Amid hate incident uptick, U.Md. hires coordinator

The University of Maryland, College Park, announced on Monday it will hire a hate bias response coordinator and issued new policies for addressing hate bias incidents, The Diamondback reports.


(Carmichael Library / Flickr Creative Commons)

A hate bias response team, including the new coordinator position, will work with the Office of Diversity and Inclusion, the Office of Civil Rights and Sexual Misconduct, and University Police to coordinate the university’s response to hate bias incidents reported on campus, which have become more frequent in recent months, according to the student newspaper at the university. This trend, one official was quoted as saying, mirrors a national trend.

“That goes to a larger context in the United States right now where it seems like there’s a renewed vigor with which hate groups are targeting higher education institutions,” the paper quoted Roger Worthington, the university’s chief diversity officer, as saying.
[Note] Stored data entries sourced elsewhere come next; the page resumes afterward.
Lemma decode_loop_adv m n b v l :
  unread b (v ++ l) -> length v = (macro_width m * n)%nat -> bytes_ok v ->
  decode_loop m n b = Done (chunks (macro_width m) n v, adv (macro_width m * n) b).
Proof.
  revert b v. induction n as [|n IH]; intros b v Hu Hlen Hok; cbn [decode_loop].
  { by rewrite Nat.mul_0_r, adv_0. }
  rewrite Nat.mul_succ_r in Hlen |- *.
  assert (length (take (macro_width m) v) = macro_width m) as Ht by (rewrite length_take; lia).
  rewrite <- (take_drop (macro_width m) v) in Hu, Hok. rewrite <- app_assoc in Hu.
  apply bytes_ok_app in Hok as [Hok1 Hok2].
  rewrite (bind_Done _ _ _ _ _ (DECODE_adv _ _ _ _ Hu Ht Hok1)).
  apply unread_adv in Hu. rewrite Ht in Hu.
  rewrite (bind_Done _ _ _ _ _ (IH _ _ Hu ltac:(rewrite length_drop; lia) Hok2)).
  rewrite chunks_S, adv_add. unfold mret, M_ret. do 3 f_equal. lia.
Qed.

Lemma on_pbuf_Done {A} (m : pm A) (a : A) b b' pk : m b = Done (a, b') -> on_pbuf m (b, pk) = Done (a, (b', pk)).
Proof. intros H. unfold on_pbuf. cbn. by rewrite H. Qed.

Lemma set_field_Done name v b pk : set_field name v (b, pk) = Done (tt, (b, <[name := v]> pk)).
Proof. done. Qed.

Lemma chunks_1 n v : length v = n -> chunks 1 n v = v.
Proof.
  intros <-. induction v as [|x v IH]; [done|]. cbn [length]. rewrite chunks_S.
  cbn [take drop]. by rewrite be_val_1, drop_0, IH.
Qed.

Lemma decode_line_adv call sub pfx l b pk v rest :
  (forall type name, l = line_call type name ->
     call type (pfx +:+ name +:+ ".") (b, pk) =
     Done (LAGOPUS_RESULT_OK, (adv (length v) b, absorb (sub type (pfx +:+ name +:+ ".")) v pk))) ->
  unread b (v ++ rest) -> length v = leaves_size (line_leaves sub pfx l) -> bytes_ok v ->
  decode_line call pfx l (b, pk) = Done (None, (adv (length v) b, absorb (line_leaves sub pfx l) v pk)).
Proof.
  intros Hcall Hu Hlen Hok. destruct l as [m name|m name n|name n|type name]; cbn [decode_line line_leaves] in *.
  - rewrite leaves_size_1, Nat.mul_1_r in Hlen. rewrite Hlen.
    rewrite (bind_Done _ _ _ _ _ (on_pbuf_Done _ _ _ _ _ (DECODE_adv _ _ _ _ Hu Hlen Hok))).
    cbn [absorb]. unfold read_leaf. cbn. by rewrite <- Hlen, firstn_all.
  - rewrite leaves_size_1 in Hlen. rewrite Hlen.
    by rewrite (bind_Done _ _ _ _ _ (on_pbuf_Done _ _ _ _ _ (decode_loop_adv _ _ _ _ _ Hu Hlen Hok))).
  - rewrite leaves_size_1, Nat.mul_1_l in Hlen. rewrite <- Hlen at 1.
    rewrite (bind_Done _ _ _ _ _ (on_pbuf_Done _ _ _ _ _ (DECODE_GET_adv _ _ _ Hu))).
    cbn [absorb]. unfold read_leaf. cbn [fst snd]. fold (chunks 1 n v). by rewrite chunks_1.
  - by rewrite (bind_Done _ _ _ _ _ (Hcall _ _ eq_refl)).
Qed.

Lemma absorb_app l1 l2 v pk :
  absorb (l1 ++ l2) v pk = absorb l2 (drop (leaves_size l1) v) (absorb l1 v pk).
Proof.
  revert v pk. induction l1 as [|lf l1 IH]; intros v pk; [done|].
  cbn [absorb app]. rewrite IH, drop_drop. done.
Qed.

Lemma read_leaf_app lf v w : (leaf_size lf <= length v)%nat -> read_leaf lf (v ++ w) = read_leaf lf v.
Proof.
  destruct lf as [[p n] k]. unfold read_leaf, leaf_size. cbn. intros H. apply map_ext_in.
  intros i Hi%in_seq. f_equal. rewrite drop_app_le, take_app_le by (rewrite ?length_drop; nia). done.
Qed.

(** Only the bytes of the fields matter. *)
Lemma absorb_prefix lfs v w pk : (leaves_size lfs <= length v)%nat -> absorb lfs (v ++ w) pk = absorb lfs v pk.
Proof.
  revert v pk. induction lfs as [|lf lfs IH]; intros v pk H; [done|].
  unfold leaves_size in H. cbn in H. fold (leaves_size lfs) in H. cbn [absorb].
  rewrite read_leaf_app, drop_app_le, IH by (rewrite ?length_drop; lia). done.
Qed.

Lemma run_decode_lines call sub pfx ls b pk v rest :
  (forall type name b pk v rest, line_call type name ∈ ls -> unread b (v ++ rest) ->
     length v = leaves_size (sub type (pfx +:+ name +:+ ".")) -> bytes_ok v ->
     call type (pfx +:+ name +:+ ".") (b, pk) =
     Done (LAGOPUS_RESULT_OK, (adv (length v) b, absorb (sub type (pfx +:+ name +:+ ".")) v pk))) ->
  unread b (v ++ rest) -> length v = leaves_size (flat_map (line_leaves sub pfx) ls) -> bytes_ok v ->
  run_lines (decode_line call pfx) ls (b, pk) =
  Done (LAGOPUS_RESULT_OK, (adv (length v) b, absorb (flat_map (line_leaves sub pfx) ls) v pk)).
Proof.
  revert b pk v. induction ls as [|l ls IH]; intros b pk v Hcall Hu Hlen Hok; cbn [run_lines flat_map] in *.
  { destruct v; [|done]. by rewrite adv_0. }
  rewrite leaves_size_app in Hlen. set (n := leaves_size (line_leaves sub pfx l)) in *.
  assert (length (take n v) = n) as Ht by (rewrite length_take; lia).
  rewrite <- (take_drop n v) in Hu, Hok. rewrite <- app_assoc in Hu.
  apply bytes_ok_app in Hok as [Hok1 Hok2].
  erewrite bind_Done; cycle 1.
  { eapply decode_line_adv; [|exact Hu|exact Ht|exact Hok1].
    intros type name ->. eapply Hcall; [by left|exact Hu|exact Ht|exact Hok1]. }
  apply unread_adv in Hu.
  rewrite (IH _ _ (drop n v)); [|by intros; eapply Hcall; eauto; right|done|rewrite length_drop; lia|done].
  rewrite adv_add, <- length_app, take_drop, absorb_app. fold n. do 4 f_equal.
  rewrite <- (take_drop n v) at 2. symmetry. apply absorb_prefix. lia.
Qed.

Lemma decode_adv env name pfx b pk v rest :
  packed decoder_calls env = true -> declared env name = true ->
  unread b (v ++ rest) -> sizeof env name <= pb_plen b ->
  length v = leaves_size (leaves decoder_calls env name pfx) -> bytes_ok v ->
  decode env name pfx (b, pk) =
  Done (LAGOPUS_RESULT_OK, (adv (length v) b, absorb (leaves decoder_calls env name pfx) v pk)).
Proof.
  revert name pfx b pk v rest. induction env as [|el env IH]; intros name pfx b pk v rest Hp Hd Hu Hs Hlen Hok; [done|].
  cbn [decode leaves] in *. cbn [packed declared existsb] in Hp, Hd.
  assert (forall el' name', String.eqb (el_name el') name' = false ->
    sizeof (el' :: env) name' = sizeof env name') as Hother.
  { intros el' name' E. unfold sizeof. cbn. by rewrite E. }
  destruct (String.eqb (el_name el) name) eqn:E; cycle 1.
  { rewrite Hother in Hs by done. apply andb_prop in Hp as [_ Hp]. by eapply IH. }
  rewrite (bind_Done _ _ _ (pb_plen b) (b, pk)) by done.
  rewrite (proj2 (Z.ltb_ge _ _)) by done. unfold exp_generate_decoder.
  destruct (exp_generate decoder_calls el) as [ls|] eqn:Els; [|done]. cbn [default] in *.
  rewrite !andb_true_iff in Hp. destruct Hp as [[Hl _] Hp]. rewrite forallb_forall in Hl.
  eapply run_decode_lines; [|done|done|done].
  intros type name' b' pk' v' rest' Hin Hu' Hlen' Hok'. apply list_elem_of_In, Hl in Hin. cbn in Hin.
  apply andb_prop in Hin as [Hdecl Hsz%Z.eqb_eq]. eapply IH; try done.
  destruct Hu' as (_ & -> & _). rewrite (leaves_size_pfx _ _ _ _ "") in Hlen'. rewrite Hsz, length_app. lia.
Qed.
The increase in hate crime response coordination efforts comes just a few months after the killing of a black student from Bowie State University on the College Park campus, allegedly by a white student who has been charged with murder and a hate crime, but other examples of alleged hate crimes and hate bias incidents on campus include a Confederate flag being etched into a bathroom stall in one student dormitory and a swastika being drawn on a balcony railing in the plant sciences building.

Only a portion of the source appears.